Lemma union_min_spec bs w rest : ∀ dn i m word,
  bs = dn ++ rest → sorted_bs bs → least_at dn w i m word →
  ∃ i' m' word', union_min bs (position_at w <$> rest) (length dn) i m word = Ok (i', m', word') ∧
    least_at bs w i' m' word'.
Proof.
  induction rest as [|sb rest IH]; intros dn i m word Hbs Hwf Hl; cbn [fmap list_fmap union_min].
  { rewrite app_nil_r in Hbs. subst dn. by do 3 eexists. }
  assert (bs = (dn ++ [sb]) ++ rest) as Hbs' by (by rewrite <-app_assoc).
  assert (idx (E:=NvFsError) bs (length dn) = Ok sb) as Hidx by (rewrite Hbs; apply idx_middle).
  replace (S (length dn)) with (length (dn ++ [sb])) by (rewrite length_app; cbn; lia).
  pose proof Hwf as Hwf'. rewrite Hbs in Hwf'. apply Forall_app in Hwf' as [Hdn Hrest]. inversion Hrest as [|? ? Hsb _]; subst x l.
  pose proof (position_at_inv sb w Hsb) as Hpos. destruct (position_at w sb) as [n|].
  - destruct Hpos as (e & He & Hwe & Hn & _). apply list_elem_of_lookup_2 in He as Hin.
    unfold entry_of. rewrite Hidx. ostep. rewrite (idx_Ok _ _ _ He). ostep.
    destruct (Z.compare_spec (bitmap_word_index e) m) as [Heq|Hlt|Hgt]; apply IH; try done.
    + apply least_at_equal; try done. by rewrite <-Heq.
    + by eapply least_at_less.
    + apply least_at_none; [done..|]. intros e' He'. destruct (Hn e' He'); lia.
  - apply IH; [done..|]. apply least_at_none; [done..|]. intros e' He'. left. by apply Hpos.
Qed.

Lemma union_advance_spec bs w m rest : ∀ dn,
  bs = dn ++ rest → sorted_bs bs → w ≤ m → Forall (none_between w m) rest →
  union_advance bs (position_at w <$> rest) (length dn) m = Ok (position_at (m + 1) <$> rest).
Proof.
  induction rest as [|sb rest IH]; intros dn Hbs Hwf Hm Hnone; cbn [fmap list_fmap union_advance]; [done|].
  assert (bs = (dn ++ [sb]) ++ rest) as Hbs' by (by rewrite <-app_assoc).
  assert (idx (E:=NvFsError) bs (length dn) = Ok sb) as Hidx by (rewrite Hbs; apply idx_middle).
  replace (S (length dn)) with (length (dn ++ [sb])) by (rewrite length_app; cbn; lia).
  assert (entries_wf (entries sb)) as Hsb by (rewrite Hbs in Hwf; apply Forall_app in Hwf as [_ Hwf]; by inversion Hwf).
  inversion Hnone as [|? ? Hn Hnone']; subst x l. pose proof (position_at_inv sb w Hsb) as Hpos.
  destruct (position_at w sb) as [n|] eqn:Hp.
  - destruct Hpos as (e & He & Hwe & Hn' & Hnext). rewrite Hidx. ostep.
    rewrite (idx_Ok _ _ _ He). ostep. rewrite IH by done. ostep. do 2 f_equal. zcase.
    + by rewrite <-Hnext; f_equal; lia.
    + rewrite <-Hp. apply position_at_same; [done|lia|]. intros e' He'. destruct (Hn' e' He'); [by left|].
      apply list_elem_of_lookup_2 in He. destruct (Hn e He); lia.
  - rewrite IH by done. ostep. do 2 f_equal. rewrite <-Hp. apply position_at_same; [done|lia|].
    intros e' He'. left. by apply Hpos.
Qed.

Lemma union_find_spec w bs : ∀ k,
  match union_find (position_at w <$> bs) k with
  | None => Forall (λ sb, position_at w sb = None) bs
  | Some (i, n) => ∃ dn sb rest, bs = dn ++ sb :: rest ∧ i = (k + length dn)%nat ∧ position_at w sb = Some n ∧
      Forall (λ sb, position_at w sb = None) dn
  end.
Proof.
  induction bs as [|sb bs IH]; intros k; cbn [fmap list_fmap union_find]; [done|].
  destruct (position_at w sb) as [n|] eqn:Hp.
  - exists [], sb, bs. split_and!; [done|cbn; lia|done|done].
  - specialize (IH (S k)). destruct (union_find _ _) as [[i n]|].
    + destruct IH as (dn & sb' & rest & -> & -> & ? & ?). exists (sb :: dn), sb', rest. split_and!; [done|cbn; lia|done|].
      by constructor.
    + by constructor.
Qed.

Lemma least_at_start dn sb w e :
  sorted_bs dn → entries_wf (entries sb) → Forall (λ sb, position_at w sb = None) dn → e ∈ entries sb →
  w ≤ bitmap_word_index e → none_between w (bitmap_word_index e) sb →
  least_at (dn ++ [sb]) w (length dn) (bitmap_word_index e) (bitmap_word e).
Proof.
  intros Hdn [_ Hs] Hnone He ? Hn.
  assert (Forall (λ sb, ∀ e', e' ∈ entries sb → bitmap_word_index e' < w) dn) as Hlt.
  { rewrite Forall_forall in *. intros sb' Hsb'. pose proof (position_at_inv sb' w (Hdn sb' Hsb')) as Hp.
    by rewrite (Hnone sb' Hsb') in Hp. }
  unfold least_at. rewrite Forall_app, Forall_singleton, take_app_length, length_app.
  split_and!; [done| | |done| |cbn; lia].
  - rewrite union_word_app, union_word_none; [cbn; rewrite Z.lor_0_r; symmetry; by apply word_at_elem|done|].
    eapply Forall_impl; [exact Hlt|]. intros sb' Hsb' e' He'. left. specialize (Hsb' e' He'). lia.
  - eapply Forall_impl; [exact Hlt|]. intros sb' Hsb' e' He'. left. by apply Hsb'.
  - eapply Forall_impl; [exact Hlt|]. intros sb' Hsb' e' He'. left. by apply Hsb'.
Qed.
------
_About this task:_ Scan the listing above, and wherever a line holds the word "Hnone", copy it.

_Result below:_
  induction rest as [|sb rest IH]; intros dn Hbs Hwf Hm Hnone; cbn [fmap list_fmap union_advance]; [done|].
  inversion Hnone as [|? ? Hn Hnone']; subst x l. pose proof (position_at_inv sb w Hsb) as Hpos.
  intros Hdn [_ Hs] Hnone He ? Hn.
    by rewrite (Hnone sb' Hsb') in Hp. }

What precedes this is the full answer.